▶ WORK TO BE COMPLETED
Please retype the records below exactly, from the first line down to and including the line with "pose proof (shr_fexp_pos m e".

▶ RECORDS TO USE
-.-.-
(** Rounding a number of [2^1024] or more to the format gives an
    infinity. *)
Lemma binary_round_aux_overflow (s : bool) (m e : Z) (l : location) :
  0 < m -> 0 <= e -> 1025 <= Zdigits2 m + e ->
  binary_round_aux prec emax s m e l = S754_infinity s.
Proof.
  intros Hm He Hd. unfold binary_round_aux.
  pose proof (shr_fexp_pos m e l Hm ltac:(lia)) as B1.
  destruct (shr_fexp prec emax m e l) as [mrs1 e1].
  destruct B1 as (P1 & E1).
  pose proof (round_nearest_even_ge (shr_m mrs1) (loc_of_shr_record mrs1)) as P2.
  set (m2 := round_nearest_even (shr_m mrs1) (loc_of_shr_record mrs1)) in *.
  assert (Hm2 : 0 < m2) by lia.
  pose proof (Zdigits2_nonneg m2) as D2.
  pose proof (shr_fexp_pos m2 e1 loc_Exact Hm2 ltac:(lia)) as B3.
  destruct (shr_fexp prec emax m2 e1 loc_Exact) as [mrs3 e3].
  destruct B3 as (P3 & E3).
  destruct (shr_m mrs3) as [ | p | p]; [lia | | lia].
  change (emax - prec) with 971.
  destruct (Z.leb_spec e3 971); [lia | reflexivity].
Qed.

Lemma of_int_overflow (n : Z) :
  2 ^ 1024 <= Z.abs n -> of_int n = Raise OverflowError.
Proof.
  intros Hn. unfold of_int.
  assert (Hd : 1025 <= Zdigits2 (Z.abs n)).
  { destruct (Z.le_gt_cases 1025 (Zdigits2 (Z.abs n))) as [ | Hlt];
      [assumption | exfalso].
    assert (H : Zdigits2 (Z.abs n) <= 1024) by lia.
    apply Zdigits2_le_iff in H; lia. }
  assert (I : forall (s : bool) (p : positive),
             1025 <= Zdigits2 (Z.pos p) ->
             binary_round prec emax s p 0 = S754_infinity s).
  { intros s p Hp. unfold binary_round, shl_align.
    cbn [Zdigits2] in Hp.
    assert (Hk : fexp prec emax (Z.pos (digits2_pos p) + 0)
                 = Z.max (Z.pos (digits2_pos p) + 0 - 53) (-1074))
      by reflexivity.
    destruct (fexp prec emax (Z.pos (digits2_pos p) + 0) - 0)
      as [ | d | d] eqn:Ed; [ | | lia];
      apply binary_round_aux_overflow; cbn [Zdigits2]; lia. }
  unfold binary_normalize.
  destruct n as [ | p | p]; [cbn in Hn; lia | | ];
    rewrite (I _ p Hd); reflexivity.
Qed.

(** X22.  A total of [2^1024] or more in magnitude (the total prompt
    turns down no positive integer) cannot be converted to a float: for
    any split fractions, [split_dataset] raises [OverflowError] at its
    first product, and [load_dataset] fails with the same error before
    any retrieval. *)
Theorem X22_huge_total_raises_OverflowError
    (zoo : ZooRequest -> list Sample) (self : Dataset)
    (p n : Z) (rest : list Z) :
  pos_neg_ratio self = p :: n :: rest ->
  2 ^ 1024 <= Z.abs (total_number_of_images self) ->
  split_dataset self = Raise OverflowError
  /\ load_dataset zoo self = Raise OverflowError.
Proof.
  intros Hratio Hbig.
  assert (S : split_dataset self = Raise OverflowError).
  { rewrite (split_dataset_plan self p n rest Hratio).
    unfold plan, split_counts, split_images, int_mul.
    rewrite (of_int_overflow _ Hbig). reflexivity. }
  split; [exact S | exact (load_dataset_raises zoo self _ S)].
Qed.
-.-.-
▶ ANSWER TO THE EXERCISE
(** Rounding a number of [2^1024] or more to the format gives an
    infinity. *)
Lemma binary_round_aux_overflow (s : bool) (m e : Z) (l : location) :
  0 < m -> 0 <= e -> 1025 <= Zdigits2 m + e ->
  binary_round_aux prec emax s m e l = S754_infinity s.
Proof.
  intros Hm He Hd. unfold binary_round_aux.
  pose proof (shr_fexp_pos m e l Hm ltac:(lia)) as B1.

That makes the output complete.